Situaciones favorecedoras, rasgos personales o la influencia del azar son algunos argumentos que se usan para sostener por qué algunas personas tienen más éxito que otras. Es muy inteligente” o siempre tiene suerte” son expresiones que se emplean con frecuencia para medir los triunfos ajenos. Es habitual obviar que la excelencia guarda una gran relación con todo aquello que haces a diario.

En el campo profesional, es un valor seguro cultivar una percepción positiva hacia una misma, definir un plan de acción según los objetivos que se tengan y valerse de acciones que, realizadas día a día, contribuyan al bienestar. Para que des buena cuenta de ello, te revelamos 10 hábitos saludables que aplican las personas productivas y felices.

1. Descansan bien

Rendir en el trabajo y afrontar con ganas el día es imposible sin asegurar un buen descanso. En abril de 2007, se cayó al suelo del cansancio y se rompió el pómulo: Arianna Huffington, fundadora del diario global The Huffington Post, había estado durmiendo entre 3 y 4 horas durante meses. Su preocupación desde entonces por el buen descanso la ha llevado a publicar La revolución del sueño (Plataforma editorial), un libro en el que denuncia que se haya reducido la importancia de este pilar saludable y da consejos personales sobre rituales que ayudan a conciliar el sueño.
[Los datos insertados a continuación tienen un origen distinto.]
Lemma missing_input_reported_witness :
  input_missing toy_resolve
    ["remove_coordinates.py"; "nowhere.geojson"] toy_world = true /\
  exists s w' line lines,
    run toy_resolve toy_load toy_dump
      ["remove_coordinates.py"; "nowhere.geojson"] toy_world = (s, w') /\
    exit_status s = 1%Z /\
    files w' = files toy_world /\
    stdout w' = stdout toy_world ++ line :: lines /\
    String.prefix "Error: " line = true.
Proof.
  split; [reflexivity|].
  apply (missing_input_reported toy_resolve toy_load toy_dump
           ["remove_coordinates.py"; "nowhere.geojson"] toy_world).
  reflexivity.
Defined.

Example run_toy :
  fst (run toy_resolve toy_load toy_dump toy_argv toy_world) = Exit 0 /\
  stdout (snd (run toy_resolve toy_load toy_dump toy_argv toy_world)) =
    ["Loading GeoJSON file: data/in.geojson";
     "Removing coordinates from 1 features...";
     "GeoJSON without coordinates saved to: data/Cleaned_Demographics_Data.geojson"].
Proof. split; reflexivity. Qed.

(** ** Other ways the process ends *)

Example run_missing_default :
  run toy_resolve toy_load toy_dump ["remove_coordinates.py"] toy_world =
    (Exit 1,
     World (files toy_world)
       ["Error: Please provide a GeoJSON file path";
        "Usage: python remove_coordinates.py data/Raw_Demographic_Data.geojson"]).
Proof. reflexivity. Qed.

Example run_not_json :
  fst (run toy_resolve toy_load toy_dump ["remove_coordinates.py"; "notes.txt"]
         (World {[ "notes.txt" := File "hello" ]} []))
  = Uncaught JSONDecodeError.
Proof. reflexivity. Qed.

Example run_on_directory :
  fst (run toy_resolve toy_load toy_dump ["remove_coordinates.py"; "data"]
         (World {[ "data" := Directory ]} []))
  = Uncaught IsADirectoryError.
Proof. reflexivity. Qed.

(** * Further properties of the loop *)

Lemma with_geometry_strs ks : with_geometry (map PStr ks) = 0.
Proof. unfold with_geometry. by induction ks. Qed.

(** What a completed pass did, on every document it completes on. *)
Lemma strip_ok_features data data' n :
  strip data = Ok (data', n) ->
  forallb tolerated (features_of data) = true /\
  features_of data' = map blank (features_of data) /\
  n = with_geometry (features_of data).
Proof.
  destruct data as [| | | | | |d]; try done.
  rewrite strip_eq. cbv zeta. unfold features_of.
  destruct (Dict.get "features" d) as [v|]; simpl.
  - destruct v as [| | | | s |l|fd]; simpl; try done.
    + destruct (forallb tolerated (map PStr (str_chars s))); [|done].
      intros [= <- <-]. rewrite DictFacts.get_set_eq.
      by rewrite with_geometry_strs.
    + destruct (forallb tolerated l); [|done].
      intros [= <- <-]. by rewrite DictFacts.get_set_eq.
    + destruct (forallb tolerated (map PStr (Dict.keys fd))); [|done].
      intros [= <- <-]. rewrite DictFacts.get_set_eq.
      by rewrite with_geometry_strs.
  - intros [= <- <-]. by rewrite DictFacts.get_set_eq.
Qed.

(** X1: after a completed pass no feature carries a geometry: in every
    feature of the result the [geometry] key is absent or holds [None]. *)
Theorem strip_leaves_no_geometry data data' n :
  strip data = Ok (data', n) ->
  forall i fd',
    features_of data' !! i = Some (PDict fd') ->
    Dict.get "geometry" fd' = None \/ Dict.get "geometry" fd' = Some PNone.
Proof.
  intros (_ & Hfs & _)%strip_ok_features i fd'. rewrite Hfs.
  change (map blank (features_of data)) with (blank <$> features_of data).
  rewrite list_lookup_fmap.
  destruct (features_of data !! i) as [f|]; simpl; [|done].
  destruct f as [| | | | | |fd]; simpl; try done.
  destruct (Dict.mem "geometry" fd) eqn:Hm; intros [= <-].
  - right. apply DictFacts.get_set_eq.
  - left. rewrite DictFacts.mem_get in Hm.
    destruct (Dict.get "geometry" fd); [|done].
    rewrite bool_decide_eq_true_2 in Hm; [done|eauto].
Qed.

Lemma strip_leaves_no_geometry_witness :
  strip scenario = Ok (scenario_stripped, 1) /\
  forall i fd',
    features_of scenario_stripped !! i = Some (PDict fd') ->
    Dict.get "geometry" fd' = None \/ Dict.get "geometry" fd' = Some PNone.
Proof.
  split; [reflexivity|].
  apply (strip_leaves_no_geometry scenario scenario_stripped 1). reflexivity.
Defined.

Lemma filter_all_length (P : pyval -> bool) fs :
  length (List.filter P fs) <= length fs /\
  (length (List.filter P fs) = length fs <-> forallb P fs = true).
Proof.
  induction fs as [|f fs [IHle IHeq]]; simpl; [done|].
  destruct (P f); simpl.
  - split; [lia|]. rewrite <- IHeq. lia.
  - split; [lia|]. split; [lia|done].
Qed.

(** X2: the count a completed pass returns is at most the number of
    features, and equals it exactly when every feature has a [geometry]
    key. *)
Theorem strip_count_bound data data' n :
  strip data = Ok (data', n) ->
  n <= length (features_of data) /\
  (n = length (features_of data) <->
   forallb has_geometry (features_of data) = true).
Proof.
  intros (_ & _ & ->)%strip_ok_features. apply filter_all_length.
Qed.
2. Se concentran en lo que hacen

Saben priorizar y anteponer las cosas importantes, así como sortear las distracciones e interrupciones. Si te riges por la multitarea, puedes probar a iniciarte en el mindfulness con esta guía práctica o iniciarte en diferentes técnicas de relajación con las que podrás mejorar tu concentración.

3. Escriben sus metas

Si tus objetivos no están definidos, conseguir lo que quieres es un camino espinoso. Personalidades como Kennet Chenault, reputado CEO de American Express, aseguran escribir –en su caso, antes de dormir– todo aquello que quieren lograr cada día y valorar el tiempo y los recursos que deben dedicarle a ello. Dividir los objetivos en pequeños pasos contribuye a hacerlos más asumibles y a no procrastinar.

4. Piden ayuda

Son conscientes de que para llegar lejos, difícilmente podrán hacerlo solos. Identifican a quién necesitan para lograr sus objetivos y se rodean de aquellas personas que les aportan confianza.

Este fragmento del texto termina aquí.